Please output the section of the listing below that opens with the line containing "(** A sorted" and closes with the line containing "parts_after : Forall", exactly and with nothing else.

━━━

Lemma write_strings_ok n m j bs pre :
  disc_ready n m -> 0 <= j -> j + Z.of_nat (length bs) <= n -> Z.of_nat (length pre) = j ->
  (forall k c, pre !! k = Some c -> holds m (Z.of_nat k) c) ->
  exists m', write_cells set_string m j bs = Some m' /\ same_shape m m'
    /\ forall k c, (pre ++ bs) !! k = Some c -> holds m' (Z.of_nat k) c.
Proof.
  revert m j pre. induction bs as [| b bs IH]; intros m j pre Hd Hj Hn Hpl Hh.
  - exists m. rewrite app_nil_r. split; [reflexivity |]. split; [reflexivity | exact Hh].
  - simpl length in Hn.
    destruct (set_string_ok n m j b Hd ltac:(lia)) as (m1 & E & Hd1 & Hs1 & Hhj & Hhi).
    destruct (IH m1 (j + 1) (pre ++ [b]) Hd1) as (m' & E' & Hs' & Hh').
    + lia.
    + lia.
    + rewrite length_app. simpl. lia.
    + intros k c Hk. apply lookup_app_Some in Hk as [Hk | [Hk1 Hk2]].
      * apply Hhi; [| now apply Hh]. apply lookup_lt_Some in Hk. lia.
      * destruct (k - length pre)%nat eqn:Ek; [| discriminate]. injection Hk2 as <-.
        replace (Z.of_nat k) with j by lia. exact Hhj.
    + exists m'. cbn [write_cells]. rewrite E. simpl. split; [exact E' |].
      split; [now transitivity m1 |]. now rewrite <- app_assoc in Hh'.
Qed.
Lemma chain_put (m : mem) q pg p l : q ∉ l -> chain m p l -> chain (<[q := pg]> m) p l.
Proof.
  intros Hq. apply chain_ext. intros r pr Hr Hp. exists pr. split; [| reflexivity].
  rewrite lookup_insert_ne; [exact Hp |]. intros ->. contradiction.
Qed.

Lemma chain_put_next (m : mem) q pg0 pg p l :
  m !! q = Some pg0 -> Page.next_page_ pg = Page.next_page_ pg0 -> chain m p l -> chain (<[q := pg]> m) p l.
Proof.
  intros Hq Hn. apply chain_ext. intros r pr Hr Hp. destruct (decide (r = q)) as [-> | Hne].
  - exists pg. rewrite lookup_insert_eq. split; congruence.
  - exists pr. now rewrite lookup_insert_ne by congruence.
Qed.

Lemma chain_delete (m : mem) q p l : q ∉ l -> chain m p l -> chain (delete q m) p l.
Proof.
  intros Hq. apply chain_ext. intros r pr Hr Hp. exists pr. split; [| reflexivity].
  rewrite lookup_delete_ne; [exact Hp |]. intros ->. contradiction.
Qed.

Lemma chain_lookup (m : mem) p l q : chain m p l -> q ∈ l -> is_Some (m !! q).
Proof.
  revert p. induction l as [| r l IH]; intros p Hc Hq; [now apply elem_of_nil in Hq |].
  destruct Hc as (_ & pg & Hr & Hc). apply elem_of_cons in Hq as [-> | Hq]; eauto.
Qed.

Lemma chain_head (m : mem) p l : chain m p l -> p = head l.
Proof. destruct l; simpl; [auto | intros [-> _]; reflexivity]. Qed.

━━━

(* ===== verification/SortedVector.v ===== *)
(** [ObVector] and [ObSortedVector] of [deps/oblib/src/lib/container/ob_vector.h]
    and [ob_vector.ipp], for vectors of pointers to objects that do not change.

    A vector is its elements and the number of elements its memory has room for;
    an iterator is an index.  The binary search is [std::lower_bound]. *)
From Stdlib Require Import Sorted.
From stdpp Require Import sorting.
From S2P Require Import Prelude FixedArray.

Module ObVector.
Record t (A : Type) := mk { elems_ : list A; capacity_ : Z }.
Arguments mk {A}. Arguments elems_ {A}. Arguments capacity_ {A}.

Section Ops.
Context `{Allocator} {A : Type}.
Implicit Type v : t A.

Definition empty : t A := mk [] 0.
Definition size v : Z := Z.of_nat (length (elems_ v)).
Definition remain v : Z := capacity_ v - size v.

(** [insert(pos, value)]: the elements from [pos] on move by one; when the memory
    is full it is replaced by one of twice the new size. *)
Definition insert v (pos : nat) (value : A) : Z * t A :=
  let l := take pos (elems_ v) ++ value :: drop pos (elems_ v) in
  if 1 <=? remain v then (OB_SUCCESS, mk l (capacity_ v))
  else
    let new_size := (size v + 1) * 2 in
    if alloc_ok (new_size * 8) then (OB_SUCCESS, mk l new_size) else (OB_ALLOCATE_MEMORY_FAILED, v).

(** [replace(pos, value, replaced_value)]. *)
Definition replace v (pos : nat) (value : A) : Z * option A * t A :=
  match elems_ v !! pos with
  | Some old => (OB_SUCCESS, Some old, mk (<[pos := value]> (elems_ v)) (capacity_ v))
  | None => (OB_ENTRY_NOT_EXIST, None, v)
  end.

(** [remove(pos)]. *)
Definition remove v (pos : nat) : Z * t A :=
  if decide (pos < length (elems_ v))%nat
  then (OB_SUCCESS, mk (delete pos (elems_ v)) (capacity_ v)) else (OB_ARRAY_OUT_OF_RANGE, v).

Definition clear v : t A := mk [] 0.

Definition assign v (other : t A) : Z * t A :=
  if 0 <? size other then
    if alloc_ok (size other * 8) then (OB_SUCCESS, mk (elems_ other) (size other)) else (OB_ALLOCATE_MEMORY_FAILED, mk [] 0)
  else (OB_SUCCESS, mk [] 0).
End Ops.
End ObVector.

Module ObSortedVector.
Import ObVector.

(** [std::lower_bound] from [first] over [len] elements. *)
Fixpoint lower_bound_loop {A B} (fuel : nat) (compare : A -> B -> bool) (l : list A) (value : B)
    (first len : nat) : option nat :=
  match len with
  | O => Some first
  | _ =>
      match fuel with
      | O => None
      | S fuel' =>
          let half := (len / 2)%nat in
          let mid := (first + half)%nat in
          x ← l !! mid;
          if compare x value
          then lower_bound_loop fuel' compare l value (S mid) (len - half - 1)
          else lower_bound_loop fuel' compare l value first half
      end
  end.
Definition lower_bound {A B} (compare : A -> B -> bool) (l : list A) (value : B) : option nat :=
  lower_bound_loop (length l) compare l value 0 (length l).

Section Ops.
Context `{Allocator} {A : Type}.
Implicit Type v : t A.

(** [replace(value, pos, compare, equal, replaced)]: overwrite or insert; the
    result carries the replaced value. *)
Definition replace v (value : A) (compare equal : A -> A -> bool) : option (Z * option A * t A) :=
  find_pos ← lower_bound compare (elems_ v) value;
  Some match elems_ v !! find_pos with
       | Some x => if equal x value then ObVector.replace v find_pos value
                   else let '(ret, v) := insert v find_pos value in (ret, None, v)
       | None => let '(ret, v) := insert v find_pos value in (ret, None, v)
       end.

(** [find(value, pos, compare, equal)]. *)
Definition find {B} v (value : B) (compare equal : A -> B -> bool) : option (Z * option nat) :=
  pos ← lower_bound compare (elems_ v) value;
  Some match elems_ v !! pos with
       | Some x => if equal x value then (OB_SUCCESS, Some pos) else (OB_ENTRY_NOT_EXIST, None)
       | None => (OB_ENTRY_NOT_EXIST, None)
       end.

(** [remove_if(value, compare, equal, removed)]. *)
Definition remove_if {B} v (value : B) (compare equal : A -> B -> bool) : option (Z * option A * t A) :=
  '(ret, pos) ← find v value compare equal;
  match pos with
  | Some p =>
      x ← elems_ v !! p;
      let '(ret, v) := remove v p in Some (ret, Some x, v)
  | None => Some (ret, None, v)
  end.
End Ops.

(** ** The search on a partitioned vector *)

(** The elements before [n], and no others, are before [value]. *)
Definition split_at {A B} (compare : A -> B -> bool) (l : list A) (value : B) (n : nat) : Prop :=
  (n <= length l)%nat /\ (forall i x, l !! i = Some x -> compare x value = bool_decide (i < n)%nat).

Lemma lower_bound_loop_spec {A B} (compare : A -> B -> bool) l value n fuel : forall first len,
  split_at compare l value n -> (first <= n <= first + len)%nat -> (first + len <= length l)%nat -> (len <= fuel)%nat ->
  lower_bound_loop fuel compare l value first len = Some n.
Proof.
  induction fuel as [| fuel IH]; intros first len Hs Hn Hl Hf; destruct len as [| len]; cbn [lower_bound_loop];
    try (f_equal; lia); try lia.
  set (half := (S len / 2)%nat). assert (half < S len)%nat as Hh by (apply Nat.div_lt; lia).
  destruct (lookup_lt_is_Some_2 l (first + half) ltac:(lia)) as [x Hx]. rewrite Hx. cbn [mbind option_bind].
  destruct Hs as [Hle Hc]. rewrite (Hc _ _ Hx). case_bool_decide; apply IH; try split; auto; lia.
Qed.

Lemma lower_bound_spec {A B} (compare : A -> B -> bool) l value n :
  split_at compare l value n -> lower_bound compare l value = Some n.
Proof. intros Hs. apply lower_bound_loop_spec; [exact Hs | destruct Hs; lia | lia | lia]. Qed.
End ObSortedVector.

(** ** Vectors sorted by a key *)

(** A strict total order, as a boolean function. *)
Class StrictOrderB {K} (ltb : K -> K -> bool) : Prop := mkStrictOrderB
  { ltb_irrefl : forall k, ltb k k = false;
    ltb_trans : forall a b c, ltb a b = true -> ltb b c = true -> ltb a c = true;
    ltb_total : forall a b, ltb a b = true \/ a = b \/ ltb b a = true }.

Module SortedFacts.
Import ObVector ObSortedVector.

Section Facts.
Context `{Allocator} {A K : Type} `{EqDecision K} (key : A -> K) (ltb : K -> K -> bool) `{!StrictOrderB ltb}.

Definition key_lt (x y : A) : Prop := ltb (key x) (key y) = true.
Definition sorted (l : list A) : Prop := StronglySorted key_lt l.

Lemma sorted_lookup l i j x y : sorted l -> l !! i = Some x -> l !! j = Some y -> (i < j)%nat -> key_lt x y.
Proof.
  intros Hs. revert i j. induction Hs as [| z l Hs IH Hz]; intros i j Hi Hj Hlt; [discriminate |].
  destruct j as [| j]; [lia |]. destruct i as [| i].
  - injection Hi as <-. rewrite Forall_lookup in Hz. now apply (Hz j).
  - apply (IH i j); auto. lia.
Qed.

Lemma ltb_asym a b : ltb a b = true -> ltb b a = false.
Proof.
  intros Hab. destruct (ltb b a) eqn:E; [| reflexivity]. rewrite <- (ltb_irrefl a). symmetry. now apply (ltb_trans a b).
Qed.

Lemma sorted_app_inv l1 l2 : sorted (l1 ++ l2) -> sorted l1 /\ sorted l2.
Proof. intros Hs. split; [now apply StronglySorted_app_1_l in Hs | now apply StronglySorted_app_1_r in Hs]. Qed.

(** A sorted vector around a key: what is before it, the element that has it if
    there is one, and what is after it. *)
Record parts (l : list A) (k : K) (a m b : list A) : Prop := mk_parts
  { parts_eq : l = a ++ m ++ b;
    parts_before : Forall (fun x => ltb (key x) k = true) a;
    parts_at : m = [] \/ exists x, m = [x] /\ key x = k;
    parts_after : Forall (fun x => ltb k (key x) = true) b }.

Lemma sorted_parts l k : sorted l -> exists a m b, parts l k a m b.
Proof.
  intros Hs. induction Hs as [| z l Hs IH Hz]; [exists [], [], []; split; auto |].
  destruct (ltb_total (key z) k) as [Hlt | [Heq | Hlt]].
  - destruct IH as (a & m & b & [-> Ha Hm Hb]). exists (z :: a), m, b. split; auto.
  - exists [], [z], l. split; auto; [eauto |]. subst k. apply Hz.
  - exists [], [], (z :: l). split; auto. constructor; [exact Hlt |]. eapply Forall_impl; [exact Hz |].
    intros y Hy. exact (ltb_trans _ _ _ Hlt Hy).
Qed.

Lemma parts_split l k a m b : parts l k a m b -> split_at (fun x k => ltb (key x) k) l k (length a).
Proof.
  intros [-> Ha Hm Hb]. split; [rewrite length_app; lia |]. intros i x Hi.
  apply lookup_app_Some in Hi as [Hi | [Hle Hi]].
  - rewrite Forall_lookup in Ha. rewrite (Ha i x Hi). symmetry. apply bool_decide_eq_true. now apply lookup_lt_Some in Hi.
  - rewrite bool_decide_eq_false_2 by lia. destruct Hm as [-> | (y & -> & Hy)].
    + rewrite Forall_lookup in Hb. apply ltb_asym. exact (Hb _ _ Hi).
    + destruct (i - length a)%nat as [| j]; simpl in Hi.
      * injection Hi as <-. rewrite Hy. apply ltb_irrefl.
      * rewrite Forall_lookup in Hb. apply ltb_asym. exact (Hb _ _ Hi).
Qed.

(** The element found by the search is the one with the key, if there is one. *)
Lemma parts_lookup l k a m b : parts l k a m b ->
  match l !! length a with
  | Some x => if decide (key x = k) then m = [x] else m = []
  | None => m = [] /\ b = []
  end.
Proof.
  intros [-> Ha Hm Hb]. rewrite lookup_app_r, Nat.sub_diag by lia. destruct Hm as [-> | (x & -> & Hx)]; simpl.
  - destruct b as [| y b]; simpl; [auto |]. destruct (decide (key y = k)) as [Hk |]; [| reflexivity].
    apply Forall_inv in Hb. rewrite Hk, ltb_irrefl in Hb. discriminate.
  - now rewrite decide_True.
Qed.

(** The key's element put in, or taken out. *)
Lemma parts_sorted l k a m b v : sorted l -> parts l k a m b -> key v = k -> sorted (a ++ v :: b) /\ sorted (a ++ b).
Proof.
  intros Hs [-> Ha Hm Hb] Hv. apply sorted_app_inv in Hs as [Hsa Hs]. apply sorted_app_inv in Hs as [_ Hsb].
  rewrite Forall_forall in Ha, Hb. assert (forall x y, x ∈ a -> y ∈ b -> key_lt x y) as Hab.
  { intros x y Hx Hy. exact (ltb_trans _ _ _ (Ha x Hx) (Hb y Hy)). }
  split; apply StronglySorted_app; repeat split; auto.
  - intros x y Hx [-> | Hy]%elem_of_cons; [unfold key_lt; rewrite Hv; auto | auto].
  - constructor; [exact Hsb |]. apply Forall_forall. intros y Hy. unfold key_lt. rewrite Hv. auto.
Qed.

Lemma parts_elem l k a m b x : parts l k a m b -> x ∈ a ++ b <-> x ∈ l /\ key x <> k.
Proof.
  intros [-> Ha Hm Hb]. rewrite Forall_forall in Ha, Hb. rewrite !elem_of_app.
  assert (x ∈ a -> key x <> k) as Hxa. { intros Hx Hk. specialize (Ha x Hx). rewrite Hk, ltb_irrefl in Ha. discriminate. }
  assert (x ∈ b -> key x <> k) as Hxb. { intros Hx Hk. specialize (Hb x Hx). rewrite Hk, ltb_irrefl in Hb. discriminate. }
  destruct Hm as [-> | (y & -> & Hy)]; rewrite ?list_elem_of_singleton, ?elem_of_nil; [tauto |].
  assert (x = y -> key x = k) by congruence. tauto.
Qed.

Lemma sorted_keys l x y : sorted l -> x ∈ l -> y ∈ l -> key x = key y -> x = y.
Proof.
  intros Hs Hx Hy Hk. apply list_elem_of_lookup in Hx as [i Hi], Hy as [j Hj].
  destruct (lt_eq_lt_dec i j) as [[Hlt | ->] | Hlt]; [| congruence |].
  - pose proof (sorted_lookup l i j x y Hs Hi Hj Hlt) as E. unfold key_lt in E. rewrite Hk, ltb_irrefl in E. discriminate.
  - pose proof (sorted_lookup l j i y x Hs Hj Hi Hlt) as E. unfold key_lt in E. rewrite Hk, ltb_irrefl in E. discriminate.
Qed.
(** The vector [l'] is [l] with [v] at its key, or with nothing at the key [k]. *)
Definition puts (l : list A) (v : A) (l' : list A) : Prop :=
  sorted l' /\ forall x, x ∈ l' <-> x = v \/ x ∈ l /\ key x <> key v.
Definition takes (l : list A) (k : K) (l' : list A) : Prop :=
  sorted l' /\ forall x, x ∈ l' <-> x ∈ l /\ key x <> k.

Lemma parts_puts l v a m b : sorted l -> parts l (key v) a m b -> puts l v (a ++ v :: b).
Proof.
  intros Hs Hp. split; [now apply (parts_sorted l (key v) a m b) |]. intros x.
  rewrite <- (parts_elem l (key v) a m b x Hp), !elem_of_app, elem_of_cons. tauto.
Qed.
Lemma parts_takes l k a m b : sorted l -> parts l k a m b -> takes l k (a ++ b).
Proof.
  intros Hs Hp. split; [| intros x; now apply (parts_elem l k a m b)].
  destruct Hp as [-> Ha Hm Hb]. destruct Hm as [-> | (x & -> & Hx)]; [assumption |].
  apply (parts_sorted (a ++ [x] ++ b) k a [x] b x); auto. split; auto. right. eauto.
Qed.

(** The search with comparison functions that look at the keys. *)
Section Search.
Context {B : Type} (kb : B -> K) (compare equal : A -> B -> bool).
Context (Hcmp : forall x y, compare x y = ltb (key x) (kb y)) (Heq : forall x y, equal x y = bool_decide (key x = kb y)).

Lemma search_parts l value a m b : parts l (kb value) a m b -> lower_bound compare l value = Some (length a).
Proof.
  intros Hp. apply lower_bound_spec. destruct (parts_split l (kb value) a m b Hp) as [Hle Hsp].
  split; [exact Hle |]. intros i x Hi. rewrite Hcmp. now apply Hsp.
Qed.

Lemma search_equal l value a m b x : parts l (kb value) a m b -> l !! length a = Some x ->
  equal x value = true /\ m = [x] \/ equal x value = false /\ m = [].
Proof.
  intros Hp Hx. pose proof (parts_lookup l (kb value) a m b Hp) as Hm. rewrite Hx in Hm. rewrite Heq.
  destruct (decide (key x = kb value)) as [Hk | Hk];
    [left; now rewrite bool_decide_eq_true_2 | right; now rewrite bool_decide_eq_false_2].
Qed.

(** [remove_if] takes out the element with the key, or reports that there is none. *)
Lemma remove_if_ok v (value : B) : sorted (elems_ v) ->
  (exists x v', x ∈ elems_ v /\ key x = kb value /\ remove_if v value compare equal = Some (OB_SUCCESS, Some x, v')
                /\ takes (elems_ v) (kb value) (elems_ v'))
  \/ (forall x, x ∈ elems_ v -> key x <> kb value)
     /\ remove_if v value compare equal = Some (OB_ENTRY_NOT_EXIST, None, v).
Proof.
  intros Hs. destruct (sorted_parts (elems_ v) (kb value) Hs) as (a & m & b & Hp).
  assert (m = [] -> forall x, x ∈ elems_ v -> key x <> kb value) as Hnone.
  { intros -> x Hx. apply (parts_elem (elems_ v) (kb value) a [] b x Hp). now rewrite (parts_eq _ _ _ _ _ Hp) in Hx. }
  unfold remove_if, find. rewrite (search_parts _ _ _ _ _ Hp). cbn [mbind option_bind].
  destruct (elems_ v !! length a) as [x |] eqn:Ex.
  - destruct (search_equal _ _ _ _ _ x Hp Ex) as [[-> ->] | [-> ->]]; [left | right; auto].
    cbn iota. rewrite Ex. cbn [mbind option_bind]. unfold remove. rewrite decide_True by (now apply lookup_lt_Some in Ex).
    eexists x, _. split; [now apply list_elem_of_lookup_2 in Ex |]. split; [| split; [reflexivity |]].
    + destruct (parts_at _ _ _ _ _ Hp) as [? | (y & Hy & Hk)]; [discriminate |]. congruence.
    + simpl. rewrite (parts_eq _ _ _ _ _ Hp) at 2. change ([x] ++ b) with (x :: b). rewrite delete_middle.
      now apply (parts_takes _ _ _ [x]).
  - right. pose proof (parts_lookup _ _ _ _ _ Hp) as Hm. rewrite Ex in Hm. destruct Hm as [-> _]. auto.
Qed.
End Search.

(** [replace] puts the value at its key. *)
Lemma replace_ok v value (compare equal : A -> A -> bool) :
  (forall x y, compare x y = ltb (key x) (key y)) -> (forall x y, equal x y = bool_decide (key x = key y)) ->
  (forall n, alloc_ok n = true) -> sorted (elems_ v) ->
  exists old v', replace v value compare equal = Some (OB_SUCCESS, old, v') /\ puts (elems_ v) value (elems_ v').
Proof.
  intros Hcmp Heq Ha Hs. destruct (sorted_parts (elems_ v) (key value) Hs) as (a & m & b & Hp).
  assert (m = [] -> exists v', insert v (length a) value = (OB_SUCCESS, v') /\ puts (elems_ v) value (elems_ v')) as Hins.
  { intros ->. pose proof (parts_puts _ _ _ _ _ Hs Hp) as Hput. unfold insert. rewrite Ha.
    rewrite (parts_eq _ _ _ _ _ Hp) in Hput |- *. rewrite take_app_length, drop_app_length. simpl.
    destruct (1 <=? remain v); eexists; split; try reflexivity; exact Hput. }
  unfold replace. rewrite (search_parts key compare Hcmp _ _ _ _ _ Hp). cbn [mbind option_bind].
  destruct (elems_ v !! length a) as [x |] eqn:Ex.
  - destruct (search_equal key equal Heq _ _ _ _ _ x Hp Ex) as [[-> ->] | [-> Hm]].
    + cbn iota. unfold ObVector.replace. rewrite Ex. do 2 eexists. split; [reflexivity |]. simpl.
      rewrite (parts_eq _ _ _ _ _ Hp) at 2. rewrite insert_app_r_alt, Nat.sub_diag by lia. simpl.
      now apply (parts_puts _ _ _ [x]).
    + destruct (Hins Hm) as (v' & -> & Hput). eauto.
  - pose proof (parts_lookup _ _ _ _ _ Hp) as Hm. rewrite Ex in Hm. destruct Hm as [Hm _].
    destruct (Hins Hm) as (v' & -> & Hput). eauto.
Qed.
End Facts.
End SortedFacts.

━━━

_Expected answer:_
(** A sorted vector around a key: what is before it, the element that has it if
    there is one, and what is after it. *)
Record parts (l : list A) (k : K) (a m b : list A) : Prop := mk_parts
  { parts_eq : l = a ++ m ++ b;
    parts_before : Forall (fun x => ltb (key x) k = true) a;
    parts_at : m = [] \/ exists x, m = [x] /\ key x = k;
    parts_after : Forall (fun x => ltb k (key x) = true) b }.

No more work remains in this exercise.